Items from a data source:
"""

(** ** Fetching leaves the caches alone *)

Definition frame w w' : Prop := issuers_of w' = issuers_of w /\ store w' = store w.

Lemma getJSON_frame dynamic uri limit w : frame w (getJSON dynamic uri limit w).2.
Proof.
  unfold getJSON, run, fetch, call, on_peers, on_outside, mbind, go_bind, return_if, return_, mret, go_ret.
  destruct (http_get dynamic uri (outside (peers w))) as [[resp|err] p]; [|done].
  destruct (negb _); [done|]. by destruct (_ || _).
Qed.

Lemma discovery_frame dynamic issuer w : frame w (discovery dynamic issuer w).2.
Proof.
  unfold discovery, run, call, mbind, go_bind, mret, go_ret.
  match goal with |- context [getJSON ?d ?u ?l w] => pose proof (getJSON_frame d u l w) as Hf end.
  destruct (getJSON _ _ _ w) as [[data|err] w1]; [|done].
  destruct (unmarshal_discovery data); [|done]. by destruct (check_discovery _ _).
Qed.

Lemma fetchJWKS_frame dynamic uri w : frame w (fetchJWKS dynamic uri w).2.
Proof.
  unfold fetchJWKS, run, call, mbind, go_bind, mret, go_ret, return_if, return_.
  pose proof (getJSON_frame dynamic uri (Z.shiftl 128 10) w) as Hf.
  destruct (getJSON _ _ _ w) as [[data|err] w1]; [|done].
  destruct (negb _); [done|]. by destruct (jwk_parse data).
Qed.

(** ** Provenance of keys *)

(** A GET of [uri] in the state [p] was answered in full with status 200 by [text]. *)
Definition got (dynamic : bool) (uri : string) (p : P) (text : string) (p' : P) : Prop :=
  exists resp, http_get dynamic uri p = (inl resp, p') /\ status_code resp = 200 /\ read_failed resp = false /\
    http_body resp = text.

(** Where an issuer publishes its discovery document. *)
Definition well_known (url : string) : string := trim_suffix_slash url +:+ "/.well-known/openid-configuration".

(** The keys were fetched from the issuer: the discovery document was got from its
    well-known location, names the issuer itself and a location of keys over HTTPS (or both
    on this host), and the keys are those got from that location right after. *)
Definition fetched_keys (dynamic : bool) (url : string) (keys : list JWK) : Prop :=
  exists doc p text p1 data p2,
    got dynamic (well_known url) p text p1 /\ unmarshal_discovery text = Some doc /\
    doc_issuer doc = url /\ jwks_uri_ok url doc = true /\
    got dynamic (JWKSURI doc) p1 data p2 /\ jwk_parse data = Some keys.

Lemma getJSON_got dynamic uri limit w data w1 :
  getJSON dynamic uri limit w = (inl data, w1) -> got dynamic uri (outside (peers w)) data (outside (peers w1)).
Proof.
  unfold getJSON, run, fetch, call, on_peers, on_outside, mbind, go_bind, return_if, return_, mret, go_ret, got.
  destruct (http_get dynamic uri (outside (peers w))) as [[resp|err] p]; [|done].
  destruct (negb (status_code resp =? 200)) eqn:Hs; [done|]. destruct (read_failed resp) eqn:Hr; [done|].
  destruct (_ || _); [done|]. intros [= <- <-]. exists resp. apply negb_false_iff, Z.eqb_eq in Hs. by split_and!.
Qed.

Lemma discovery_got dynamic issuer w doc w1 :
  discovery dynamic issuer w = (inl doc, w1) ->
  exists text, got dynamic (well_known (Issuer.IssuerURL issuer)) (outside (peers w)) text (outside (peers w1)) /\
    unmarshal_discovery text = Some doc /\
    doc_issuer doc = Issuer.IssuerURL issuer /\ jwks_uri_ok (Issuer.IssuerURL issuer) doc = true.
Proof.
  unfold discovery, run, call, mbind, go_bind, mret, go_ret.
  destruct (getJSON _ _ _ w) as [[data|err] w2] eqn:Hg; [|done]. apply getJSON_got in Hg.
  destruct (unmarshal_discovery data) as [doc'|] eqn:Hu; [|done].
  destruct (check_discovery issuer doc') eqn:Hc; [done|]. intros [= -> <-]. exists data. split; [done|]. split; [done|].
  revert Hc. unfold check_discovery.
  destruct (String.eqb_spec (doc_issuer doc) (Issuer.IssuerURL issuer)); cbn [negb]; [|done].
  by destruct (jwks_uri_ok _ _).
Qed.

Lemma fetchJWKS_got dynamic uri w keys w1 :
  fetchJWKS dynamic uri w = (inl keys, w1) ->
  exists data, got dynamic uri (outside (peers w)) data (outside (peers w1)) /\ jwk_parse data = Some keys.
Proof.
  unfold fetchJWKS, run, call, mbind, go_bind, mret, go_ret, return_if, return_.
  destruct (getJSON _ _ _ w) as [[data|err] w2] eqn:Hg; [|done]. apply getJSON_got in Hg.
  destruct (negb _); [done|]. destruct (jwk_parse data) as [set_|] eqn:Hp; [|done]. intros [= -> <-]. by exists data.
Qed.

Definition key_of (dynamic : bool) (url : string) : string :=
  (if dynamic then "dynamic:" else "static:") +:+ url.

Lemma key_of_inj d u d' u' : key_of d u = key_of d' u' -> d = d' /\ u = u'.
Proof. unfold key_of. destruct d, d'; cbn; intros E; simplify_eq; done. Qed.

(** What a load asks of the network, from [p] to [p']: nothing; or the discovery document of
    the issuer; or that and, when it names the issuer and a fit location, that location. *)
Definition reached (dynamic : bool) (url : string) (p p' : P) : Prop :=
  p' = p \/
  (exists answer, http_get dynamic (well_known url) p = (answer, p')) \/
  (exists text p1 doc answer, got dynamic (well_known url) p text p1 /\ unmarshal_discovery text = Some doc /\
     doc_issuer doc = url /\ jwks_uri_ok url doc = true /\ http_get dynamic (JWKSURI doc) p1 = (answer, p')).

"""
"""

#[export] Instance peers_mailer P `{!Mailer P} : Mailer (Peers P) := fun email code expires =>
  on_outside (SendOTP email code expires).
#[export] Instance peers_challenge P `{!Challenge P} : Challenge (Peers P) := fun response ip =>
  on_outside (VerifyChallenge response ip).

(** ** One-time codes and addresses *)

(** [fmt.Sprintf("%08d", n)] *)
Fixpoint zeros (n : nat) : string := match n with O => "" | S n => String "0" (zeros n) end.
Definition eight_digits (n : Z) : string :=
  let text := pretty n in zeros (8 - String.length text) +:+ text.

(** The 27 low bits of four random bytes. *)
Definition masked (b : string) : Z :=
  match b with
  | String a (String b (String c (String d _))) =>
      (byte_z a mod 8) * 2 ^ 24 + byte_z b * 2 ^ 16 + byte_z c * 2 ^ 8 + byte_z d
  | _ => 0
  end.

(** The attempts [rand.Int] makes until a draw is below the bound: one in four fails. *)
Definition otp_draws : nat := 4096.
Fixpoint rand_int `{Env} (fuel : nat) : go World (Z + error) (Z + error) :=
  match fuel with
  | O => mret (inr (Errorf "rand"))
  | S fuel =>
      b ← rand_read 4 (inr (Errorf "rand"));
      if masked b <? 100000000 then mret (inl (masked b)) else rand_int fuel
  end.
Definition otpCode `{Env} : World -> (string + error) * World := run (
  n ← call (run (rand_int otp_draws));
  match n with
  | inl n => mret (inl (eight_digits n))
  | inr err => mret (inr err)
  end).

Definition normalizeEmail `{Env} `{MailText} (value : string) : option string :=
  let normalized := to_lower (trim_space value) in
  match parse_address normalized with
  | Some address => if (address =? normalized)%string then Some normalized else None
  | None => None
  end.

"""
"""

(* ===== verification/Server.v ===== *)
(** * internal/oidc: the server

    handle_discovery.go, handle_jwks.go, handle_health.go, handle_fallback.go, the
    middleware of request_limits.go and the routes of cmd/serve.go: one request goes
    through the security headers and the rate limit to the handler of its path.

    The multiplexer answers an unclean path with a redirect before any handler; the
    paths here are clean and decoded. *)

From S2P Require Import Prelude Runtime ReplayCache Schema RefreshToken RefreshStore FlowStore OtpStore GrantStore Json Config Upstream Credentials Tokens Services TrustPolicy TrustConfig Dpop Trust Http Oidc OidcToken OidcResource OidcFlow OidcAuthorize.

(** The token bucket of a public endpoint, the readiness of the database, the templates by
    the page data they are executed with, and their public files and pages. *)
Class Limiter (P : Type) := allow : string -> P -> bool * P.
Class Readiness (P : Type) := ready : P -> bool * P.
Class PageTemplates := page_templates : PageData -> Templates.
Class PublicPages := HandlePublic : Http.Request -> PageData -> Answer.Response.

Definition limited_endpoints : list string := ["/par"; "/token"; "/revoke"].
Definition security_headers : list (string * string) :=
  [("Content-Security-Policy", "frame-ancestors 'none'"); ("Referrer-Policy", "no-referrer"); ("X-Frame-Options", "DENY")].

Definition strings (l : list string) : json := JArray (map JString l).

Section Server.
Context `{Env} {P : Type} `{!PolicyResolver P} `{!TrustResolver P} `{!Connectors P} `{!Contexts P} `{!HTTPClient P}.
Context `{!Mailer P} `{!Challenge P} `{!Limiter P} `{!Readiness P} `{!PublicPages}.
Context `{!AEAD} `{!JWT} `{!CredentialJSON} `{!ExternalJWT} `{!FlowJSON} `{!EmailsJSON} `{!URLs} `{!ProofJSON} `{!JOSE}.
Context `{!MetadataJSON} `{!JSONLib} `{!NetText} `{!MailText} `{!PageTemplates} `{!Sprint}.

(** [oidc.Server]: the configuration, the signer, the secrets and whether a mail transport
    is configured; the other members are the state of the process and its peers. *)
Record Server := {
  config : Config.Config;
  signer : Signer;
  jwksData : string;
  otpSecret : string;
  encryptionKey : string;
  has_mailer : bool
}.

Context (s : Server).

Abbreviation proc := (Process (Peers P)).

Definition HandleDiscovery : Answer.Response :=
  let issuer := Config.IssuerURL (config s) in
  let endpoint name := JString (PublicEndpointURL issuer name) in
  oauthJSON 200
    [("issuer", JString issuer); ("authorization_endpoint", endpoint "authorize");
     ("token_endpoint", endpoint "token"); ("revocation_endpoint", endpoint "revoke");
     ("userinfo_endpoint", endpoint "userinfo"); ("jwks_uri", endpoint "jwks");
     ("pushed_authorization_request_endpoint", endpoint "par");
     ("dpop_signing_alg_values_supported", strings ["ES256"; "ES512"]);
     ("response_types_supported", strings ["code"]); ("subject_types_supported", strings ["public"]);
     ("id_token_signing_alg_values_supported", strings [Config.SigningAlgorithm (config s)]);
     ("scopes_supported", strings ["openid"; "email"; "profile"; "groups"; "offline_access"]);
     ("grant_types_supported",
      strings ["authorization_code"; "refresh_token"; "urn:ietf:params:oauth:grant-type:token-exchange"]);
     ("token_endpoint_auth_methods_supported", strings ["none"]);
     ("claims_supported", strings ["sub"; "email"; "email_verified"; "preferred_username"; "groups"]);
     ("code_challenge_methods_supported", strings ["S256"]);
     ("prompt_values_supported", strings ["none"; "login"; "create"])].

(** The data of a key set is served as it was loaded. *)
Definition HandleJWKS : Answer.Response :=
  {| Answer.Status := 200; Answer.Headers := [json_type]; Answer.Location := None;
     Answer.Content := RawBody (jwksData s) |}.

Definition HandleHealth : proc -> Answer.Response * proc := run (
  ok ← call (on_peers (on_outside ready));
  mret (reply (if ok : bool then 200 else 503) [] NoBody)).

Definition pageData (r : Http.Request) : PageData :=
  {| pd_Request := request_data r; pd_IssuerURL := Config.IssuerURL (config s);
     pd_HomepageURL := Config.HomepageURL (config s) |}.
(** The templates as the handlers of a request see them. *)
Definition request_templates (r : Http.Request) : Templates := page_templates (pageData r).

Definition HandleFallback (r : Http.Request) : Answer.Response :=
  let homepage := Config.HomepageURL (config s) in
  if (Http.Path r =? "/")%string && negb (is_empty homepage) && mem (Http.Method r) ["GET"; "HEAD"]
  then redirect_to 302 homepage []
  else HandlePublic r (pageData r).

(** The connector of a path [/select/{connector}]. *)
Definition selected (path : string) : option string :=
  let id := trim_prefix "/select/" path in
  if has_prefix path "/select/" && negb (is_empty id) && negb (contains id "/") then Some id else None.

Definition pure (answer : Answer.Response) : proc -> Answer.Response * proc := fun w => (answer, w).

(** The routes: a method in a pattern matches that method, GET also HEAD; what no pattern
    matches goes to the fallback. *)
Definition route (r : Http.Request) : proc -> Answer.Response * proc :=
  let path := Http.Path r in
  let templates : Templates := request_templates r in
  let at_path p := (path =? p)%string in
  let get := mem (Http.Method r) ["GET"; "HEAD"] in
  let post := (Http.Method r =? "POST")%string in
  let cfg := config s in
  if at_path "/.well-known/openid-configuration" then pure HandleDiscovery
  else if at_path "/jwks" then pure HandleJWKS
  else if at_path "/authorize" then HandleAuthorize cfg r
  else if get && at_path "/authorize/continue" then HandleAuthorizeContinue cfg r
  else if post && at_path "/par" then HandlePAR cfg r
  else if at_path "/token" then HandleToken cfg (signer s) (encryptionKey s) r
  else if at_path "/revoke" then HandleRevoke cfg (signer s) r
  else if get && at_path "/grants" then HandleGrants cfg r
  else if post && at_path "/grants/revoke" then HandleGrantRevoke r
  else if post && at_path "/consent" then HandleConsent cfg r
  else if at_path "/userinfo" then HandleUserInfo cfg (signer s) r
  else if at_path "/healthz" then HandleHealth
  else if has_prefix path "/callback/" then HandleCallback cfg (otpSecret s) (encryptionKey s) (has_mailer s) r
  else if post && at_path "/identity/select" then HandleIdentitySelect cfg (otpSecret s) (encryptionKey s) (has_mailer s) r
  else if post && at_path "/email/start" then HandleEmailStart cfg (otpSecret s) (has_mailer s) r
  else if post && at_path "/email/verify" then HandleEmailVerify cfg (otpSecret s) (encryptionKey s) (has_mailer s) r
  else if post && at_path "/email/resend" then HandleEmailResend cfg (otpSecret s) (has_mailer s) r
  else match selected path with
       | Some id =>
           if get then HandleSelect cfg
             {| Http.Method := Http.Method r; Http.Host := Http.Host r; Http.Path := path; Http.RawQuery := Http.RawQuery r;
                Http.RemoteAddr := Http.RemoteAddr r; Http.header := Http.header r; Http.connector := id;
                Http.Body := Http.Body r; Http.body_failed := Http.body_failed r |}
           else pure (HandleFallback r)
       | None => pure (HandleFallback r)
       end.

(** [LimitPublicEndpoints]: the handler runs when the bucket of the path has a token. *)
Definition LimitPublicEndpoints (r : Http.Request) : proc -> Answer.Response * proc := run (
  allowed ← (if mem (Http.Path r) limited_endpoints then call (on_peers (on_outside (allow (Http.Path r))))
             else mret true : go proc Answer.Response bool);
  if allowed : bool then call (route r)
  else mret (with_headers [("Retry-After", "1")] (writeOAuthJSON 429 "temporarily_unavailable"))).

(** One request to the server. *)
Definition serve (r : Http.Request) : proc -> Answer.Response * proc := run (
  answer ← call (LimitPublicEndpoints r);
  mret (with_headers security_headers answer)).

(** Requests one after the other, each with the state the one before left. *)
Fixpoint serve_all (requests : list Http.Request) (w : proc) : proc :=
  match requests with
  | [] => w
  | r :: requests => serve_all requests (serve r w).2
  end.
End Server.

"""

Your assignment: All that is wanted is the stretch of lines above from the one containing "(** The routes: a" through the one containing "HandleAuthorize cfg r", duplicated exactly.

Your solution:
(** The routes: a method in a pattern matches that method, GET also HEAD; what no pattern
    matches goes to the fallback. *)
Definition route (r : Http.Request) : proc -> Answer.Response * proc :=
  let path := Http.Path r in
  let templates : Templates := request_templates r in
  let at_path p := (path =? p)%string in
  let get := mem (Http.Method r) ["GET"; "HEAD"] in
  let post := (Http.Method r =? "POST")%string in
  let cfg := config s in
  if at_path "/.well-known/openid-configuration" then pure HandleDiscovery
  else if at_path "/jwks" then pure HandleJWKS
  else if at_path "/authorize" then HandleAuthorize cfg r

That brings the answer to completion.